New analysis from the Australian Institute of Criminology has confirmed that homicide in Australia has fallen significantly since the 1990s, including domestic homicide. The report, by Willow Bryant and Samantha Bricknell, looks at national data from 1989-90 to 2013-14.
During that period, the number of homicides has fallen from over 300 a year — the level homicide was at for much of the 1990s — to around 240-250 at the moment. Adjusted for population, that means a significant fall, from around 1.8 murders per 100,000 population each year to 1.0 currently. If Australians were murdered at the same rate as in 1990, around 430 people would be killed each year.
Domestic homicide was the most prevalent type of homicide in the period 2012-14 (the most recent data, which the report also examines), at 41%; another 27% was categorised as “acquaintance homicide”; 63% of domestic homicides were intimate partner murders; another 15% were murders of children. The overall number of domestic homicides has fallen 13% since 1989; intimate partner killings have fallen 24%. And while assigning a motive is often problematic and may be inconsistent across jurisdictions, the most prevalent reason across all murders, not just domestic homicides, is domestic arguments (16%), other kinds of arguments (16% jointly), money and drugs (both 6%), and various kinds of controlling behaviours — jealousy (5%), revenge (4%) and termination of a relationship (4%).

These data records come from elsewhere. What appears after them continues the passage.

(* ===== verification/Update.v ===== *)
(** Self update: [internal/update] (bundle.go, install.go).

    The disk is a map of files and a map of directory modes, with the process's
    umask.  Every system call consumes the next of the disk's [answers], which
    say whether it works, fails, or (for a copy) stops half way; when they run
    out everything works.  [os.Stat] fails exactly on a file that is not there.
    Unpacking gzip and tar is the class [Archive], SHA-256 the class [Sha256]. *)
From S2P Require Import Prelude GoStrings Semver.

(** ** Paths ([path/filepath] on Unix) *)

(** [elems] cleaned onto [out], which is reversed. *)
Fixpoint clean_elems (rooted : bool) (elems out : list bytes) : list bytes :=
  match elems with
  | [] => reverse out
  | e :: elems =>
      if bool_decide (e = []) || bool_decide (e = go ".") then clean_elems rooted elems out
      else if bool_decide (e = go "..") then
        match out with
        | [] => clean_elems rooted elems (if rooted then [] else [go ".."])
        | last :: rest =>
            clean_elems rooted elems (if bool_decide (last = go "..") then go ".." :: out else rest)
        end
      else clean_elems rooted elems (e :: out)
  end.

Definition Clean (path : bytes) : bytes :=
  let rooted := HasPrefix path (go "/") in
  let r := Join (clean_elems rooted (Split path x2f) []) (go "/") in
  if rooted then go "/" ++ r else if bool_decide (r = []) then go "." else r.

(** [filepath.Join] of two elements. *)
Definition Join2 (a b : bytes) : bytes :=
  if bool_decide (a = []) then (if bool_decide (b = []) then [] else Clean b)
  else Clean (a ++ go "/" ++ b).

Definition Dir (path : bytes) : bytes :=
  Clean (match LastIndexByte path x2f with Some i => take (i + 1) path | None => [] end).

(** ** The disk *)

Record file := MkFile { content : bytes; mode : Z }.

Inductive outcome : Type := Works | Fails | Stops (n : nat).

Record Disk := MkDisk {
  files : gmap bytes file;
  dirs : gmap bytes Z;
  umask : Z;
  answers : list outcome
}.

Inductive perr : Type :=
  | ErrIO (call path : bytes)
  | ErrUnnamed | ErrAbsolute (name : bytes) | ErrOutside (name : bytes)
  | ErrNotGzip | ErrReadBundle (e : bytes) | ErrNotRegular (name : bytes)
  | ErrNotPermitted (name : bytes) | ErrUnpack (name : bytes) | ErrEmpty
  | ErrLatest (e : uerr) | ErrNoBuildFor (tag : bytes) | ErrNoSums (tag : bytes)
  | ErrDownload | ErrNotListed (name : bytes) | ErrMismatch (got want : bytes)
  | ErrNoClient | ErrNotExecutable | ErrDoesNotRun
  | ErrRestart | ErrInstalledDoesNotRun
  | ErrInstall (e : perr)              (* the error of the install, unchanged *)
  | ErrNotPutBack (e restore : perr)   (* and the previous version could not be put back *)
  | ErrNeitherStarts (e : perr)        (* neither does the version it replaced *)
  | ErrPutBack (e : perr).             (* the previous version is running again *)

(** A computation on the disk that may fail. *)
Definition fs (A : Type) : Type := Disk -> res perr A * Disk.

#[export] Instance fs_ret : MRet fs := fun A a d => (Ok a, d).
#[export] Instance fs_bind : MBind fs := fun A B f m d =>
  match m d with (Ok a, d) => f a d | (Err e, d) => (Err e, d) end.

Definition raise {A} (e : perr) : fs A := fun d => (Err e, d).

Definition set_files (fs : gmap bytes file) (d : Disk) : Disk :=
  MkDisk fs (dirs d) (umask d) (answers d).
Definition set_dirs (ds : gmap bytes Z) (d : Disk) : Disk :=
  MkDisk (files d) ds (umask d) (answers d).

(** The next answer of the kernel. *)
Definition answer (d : Disk) : outcome * Disk :=
  match answers d with
  | [] => (Works, d)
  | a :: rest => (a, MkDisk (files d) (dirs d) (umask d) rest)
  end.

(** [if err := m; err != nil { handle }]. *)
Definition or_else {A} (m : fs A) (handle : perr -> fs A) : fs A := fun d =>
  match m d with (Err e, d) => handle e d | r => r end.

(** A call that has [effect] when it works. *)
Definition call (name : string) (path : bytes) (effect : Disk -> Disk) : fs unit := fun d =>
  match answer d with
  | (Works, d) => (Ok tt, effect d)
  | (_, d) => (Err (ErrIO (go name) path), d)
  end.

Definition Stat (p : bytes) : fs (option file) := fun d => (Ok (files d !! p), d).

Definition masked (m : Z) (d : Disk) : Z := Z.land m (Z.lnot (umask d)).

Definition FileMode : Z := 420.   (* 0644 *)
Definition ExecMode : Z := 493.   (* 0755 *)
Definition DirMode : Z := 493.
Definition executable (m : Z) : bool := negb (Z.land m 73 =? 0).   (* 0111 *)

(** The directories [os.MkdirAll] makes: the path and all above it. *)
Definition chain (dir : bytes) : list bytes :=
  (fun n => Join (take (S n) (Split dir x2f)) (go "/")) <$> seq 0 (length (Split dir x2f)).

Definition make_missing (d : Disk) (dir : bytes) : Disk :=
  match dirs d !! dir with
  | Some _ => d
  | None => set_dirs (<[dir := masked DirMode d]> (dirs d)) d
  end.

Definition MkdirAllMode (dir : bytes) : fs unit :=
  _ ← call "mkdir" dir (fun d => foldl make_missing d (chain dir));
  call "chmod" dir (fun d => set_dirs (<[dir := DirMode]> (dirs d)) d).

(** [os.OpenFile] with [O_CREATE|O_WRONLY|O_TRUNC]. *)
Definition OpenFile (p : bytes) (m : Z) : fs unit :=
  call "open" p (fun d =>
    let m := match files d !! p with Some f => mode f | None => masked m d end in
    set_files (<[p := MkFile [] m]> (files d)) d).

Definition append_to (p bs : bytes) (d : Disk) : Disk :=
  set_files (alter (fun f => MkFile (content f ++ bs) (mode f)) p (files d)) d.

(** [io.Copy] of [bs] into an open file. *)
Definition Copy (p bs : bytes) : fs unit := fun d =>
  match answer d with
  | (Works, d) => (Ok tt, append_to p bs d)
  | (Fails, d) => (Err (ErrIO (go "write") p), d)
  | (Stops n, d) => (Err (ErrIO (go "write") p), append_to p (take n bs) d)
  end.

Definition Close (p : bytes) : fs unit := call "close" p id.

Definition Chmod (p : bytes) (m : Z) : fs unit :=
  call "chmod" p (fun d => set_files (alter (fun f => MkFile (content f) m) p (files d)) d).

Definition Rename (a b : bytes) : fs unit := fun d =>
  match files d !! a with
  | None => (Err (ErrIO (go "rename") a), d)
  | Some f => call "rename" a (fun d => set_files (<[b := f]> (delete a (files d))) d) d
  end.

(** [os.Remove], whose error is not looked at. *)
Definition Remove (p : bytes) : fs unit := fun d =>
  (Ok tt, (call "remove" p (fun d => set_files (delete p (files d)) d) d).2).

(** ** Unpacking a bundle (bundle.go) *)

Definition maxBundleSize : Z := Z.shiftl 128 20.

(** [io.LimitReader]. *)
Definition LimitReader (bs : bytes) (n : Z) : bytes :=
  if Z.of_nat (length bs) <=? n then bs else take (Z.to_nat n) bs.

Definition allowedPrefixes : list bytes :=
  [go "usr/lib/openfrp/"; go "usr/libexec/openfrp/"; go "usr/lib/lua/luci/i18n/openfrp.";
   go "www/luci-static/resources/openfrp/"; go "www/luci-static/resources/view/openfrp/"].

Definition allowedExact : list bytes :=
  [go "etc/init.d/openfrp"; go "etc/init.d/openfrp-cloudflared"; go "usr/bin/openfrpc";
   go "usr/share/luci/menu.d/luci-app-openfrp.json"; go "usr/share/rpcd/acl.d/luci-app-openfrp.json";
   go "usr/share/rpcd/ucode/openfrp.uc"].

Definition permitted (name : bytes) : bool :=
  bool_decide (name ∈ allowedExact) || existsb (HasPrefix name) allowedPrefixes.

Definition cleanEntry (name : bytes) : res perr bytes :=
  if bool_decide (name = []) then Err ErrUnnamed
  else if HasPrefix name (go "/") then Err (ErrAbsolute name)
  else
    let cleaned := Clean name in
    if bool_decide (cleaned = go "..") || HasPrefix cleaned (go "../") then Err (ErrOutside name)
    else Ok cleaned.

(** An entry of the archive; [e_broken] when the stream fails within its data. *)
Record entry := MkEntry {
  e_name : bytes;
  e_type : byte;
  e_mode : Z;
  e_data : bytes;
  e_broken : bool
}.

Definition TypeReg : byte := x30.
Definition TypeDir : byte := x35.
(* ===== verification/Listeners.v ===== *)
(** Listening sockets and who closes them: [pkg/netutil/listener.go], the life
    cycle of the proxies ([server/proxy/tcp.go], [udp.go]) and of the server's
    own listeners ([server/server.go], [vhost.go]).

    The kernel holds the sockets that listen, each with its port; what it
    answers to a bind is a script. *)
From S2P Require Import Prelude GoStrings.

(** ** The kernel *)

Inductive answer : Type :=
  | Refused (e : bytes)
  | Granted (port : Z).

Record kernel := MkKernel { fresh_id : N; live : gmap N Z; answers : list answer }.

Inductive lerr : Type :=
  | ErrListen (e : bytes)
  | ErrClosed
  | ErrAccept (e : bytes).

(** A socket on [port], or on the port the kernel chooses when that is 0. *)
Definition bind (port : Z) (k : kernel) : res lerr (N * Z) * kernel :=
  match answers k with
  | [] => (Err (ErrListen []), k)
  | Refused e :: rest => (Err (ErrListen e), MkKernel (fresh_id k) (live k) rest)
  | Granted p :: rest =>
      let q := if port =? 0 then p else port in
      (Ok (fresh_id k, q), MkKernel (fresh_id k + 1)%N (<[fresh_id k := q]> (live k)) rest)
  end.

(** Closing a socket; a second time is [net.ErrClosed]. *)
Definition close1 (id : N) (k : kernel) : res lerr unit * kernel :=
  match live k !! id with
  | Some _ => (Ok tt, MkKernel (fresh_id k) (delete id (live k)) (answers k))
  | None => (Err ErrClosed, k)
  end.

Definition close_each (ids : list N) (k : kernel) : kernel := foldl (fun k id => (close1 id k).2) k ids.

(** ** [Listen] *)

(** A [net.Listener]: one socket, or several behind a [fanInListener]. *)
Record listener := MkListener { subs : list N; l_port : Z; fan : bool }.

(** The loop over [loops] sockets: the port of the first is the port of all. *)
Fixpoint listen_loop (n : nat) (port : Z) (listeners : list N) (k : kernel) : res lerr (list N * Z) * kernel :=
  match n with
  | O => (Ok (listeners, port), k)
  | S n =>
      match bind port k with
      | (Err e, k) => (Err e, close_each listeners k)
      | (Ok (id, q), k) =>
          listen_loop n (match listeners with [] => q | _ => port end) (listeners ++ [id]) k
      end
  end.

(** How many sockets: [numcpu] is [runtime.NumCPU()]. *)
Definition loops_of (reusePort supported : bool) (loops numcpu : Z) : Z :=
  let loops := if loops <=? 0 then numcpu else loops in
  if negb reusePort || negb supported then 1 else loops.

Definition Listen (reusePort supported : bool) (loops numcpu port : Z) (k : kernel) : res lerr listener * kernel :=
  let loops := loops_of reusePort supported loops numcpu in
  if loops =? 1 then
    match bind port k with
    | (Err e, k) => (Err e, k)
    | (Ok (id, q), k) => (Ok (MkListener [id] q false), k)
    end
  else
    match listen_loop (Z.to_nat loops) port [] k with
    | (Err e, k) => (Err e, k)
    | (Ok (ids, q), k) => (Ok (MkListener ids q true), k)
    end.

Definition AcceptLoops (ln : listener) : Z := if fan ln then Z.of_nat (length (subs ln)) else 1.

(** [ln.Close()]: a fan closes its sockets once and answers nil ever after. *)
Definition CloseListener (ln : listener) (k : kernel) : res lerr unit * kernel :=
  if fan ln then (Ok tt, close_each (subs ln) k)
  else match subs ln with
       | [id] => close1 id k
       | _ => (Ok tt, k)
       end.

(** ** [Serve]: an accept loop for each socket *)

(** What [Accept] of a socket gives. *)
Inductive acceptance : Type :=
  | Accepted (conn : N)
  | AcceptErr (e : bytes) (kind : Z)  (* 0: permanent, 1: out of descriptors, 2: interrupted *)
  | AcceptClosed.

Definition acceptRetryDelay (a : acceptance) : Z :=
  match a with
  | AcceptErr _ 1 => 10 * Millisecond
  | AcceptErr _ 2 => 1
  | _ => 0
  end.

(** The loops still running (by their sockets), the first error that ended one,
    the connections dispatched. *)
Record serving := MkServing { running : list N; fatalErr : option lerr; dispatched : list N }.

(** Something happens to the loop of the socket [id]. *)
Definition serve_step (ln : listener) (id : N) (a : acceptance) (sk : serving * kernel) : serving * kernel :=
  let '(s, k) := sk in
  if negb (bool_decide (id ∈ running s)) then (s, k)
  else match a with
       | Accepted c => (MkServing (running s) (fatalErr s) (dispatched s ++ [c]), k)
       | _ =>
           if 0 <? acceptRetryDelay a then (s, k)
           else
             let fatal :=
               match a, fatalErr s with
               | AcceptErr e _, None => Some (ErrAccept e)
               | _, f => f
               end in
             (MkServing (filter (fun x => x <> id) (running s)) fatal (dispatched s), (CloseListener ln k).2)
       end.

Definition Serve (ln : listener) (events : list (N * acceptance)) (k : kernel) : serving * kernel :=
  foldl (fun sk e => serve_step ln e.1 e.2 sk) (MkServing (subs ln) None [], k) events.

Despite the prevalence of domestic homicide, men dominate homicide victims as well as offenders: 64% of all homicide victims in the 2012-14 period were men. The decline in male victimisation since 1989-90 has been more pronounced than that of females; the latter has levelled off at 0.8 per 100,000 in recent years while that of males has continued to decline, and is now at 1.3. Men make up 21% of intimate partner homicide victims and 35% of all domestic violence victims. Men also make up 88% of perpetrators of all homicides; their mean age is surprisingly close to that of female offenders (34.2 years to 34.4 years), whereas female victims are slightly older than male victims, 38.3 years to 37.2 years. Forty seven per cent of offenders had some form of criminal history, although the figure may well be much higher due to incomplete records; 23% of offenders had a previous assault conviction (excluding another 3% with a sexual assault history). A fifth of all perpetrators had a history of domestic violence, even if the murder they committed was not in a domestic setting.
The use of firearms has also declined — from around 25% of all murders at the end of the 1980s to 13% in 2013-14.
At 15%, indigenous Australians were significantly over-represented among victims; women make up a greater proportion of indigenous victims — 41%; 62% of all indigenous victims are killed in domestic homicides (the non-indigenous figure is 38%). The indigenous homicide rate has also fallen significantly, from above 12 per 100,000 in 1989 to 4.9 in 2013-14 — but that’s still more than five times the non-indigenous rate. Indigenous people are also overrepresented as homicide perpetrators, forming 17% of offenders — although there’s been a massive fall in the male indigenous offending rate per 100,000 population — by more than 70%.
Canberra has the lowest incidence of homicide, at around half the national average; the Northern Territory has the highest, at around 7.0, or seven times the national rate. On average, homicides are likely to occur in a home, likely to involve stabbing or beating, it’s more likely to occur on a Sunday or a Thursday and it’s more likely to occur during the evening or after midnight.
Why are up to 190 lives being spared this year compared to the time when Bob Hawke was prime minister? The first significant falls in the homicide rate came before John Howard’s gun laws, so the relationship between the decline and gun laws isn’t clear-cut. What does seem to be clear is that there was no spike in knife homicides after those gun laws were introduced, suggesting arguments from gun advocates that murderers would simply use another weapon wasn’t borne out.
Separate data suggests that once the AIC data is updated, it will show a further fall. While Victorian homicide statistics are stable, NSW Bureau of Crime Statistics and Research data shows homicide incidents halving in that state since the end of the 1990s — and after plateauing in the late 2000s and early part of this decade, they fell significantly in 2015 and 2016, although more strongly outside Sydney than within it. Adjusted for population growth and the size of New South Wales (between a quarter and a third of all homicides take place in that state), that means the welcome fall in murder will continue.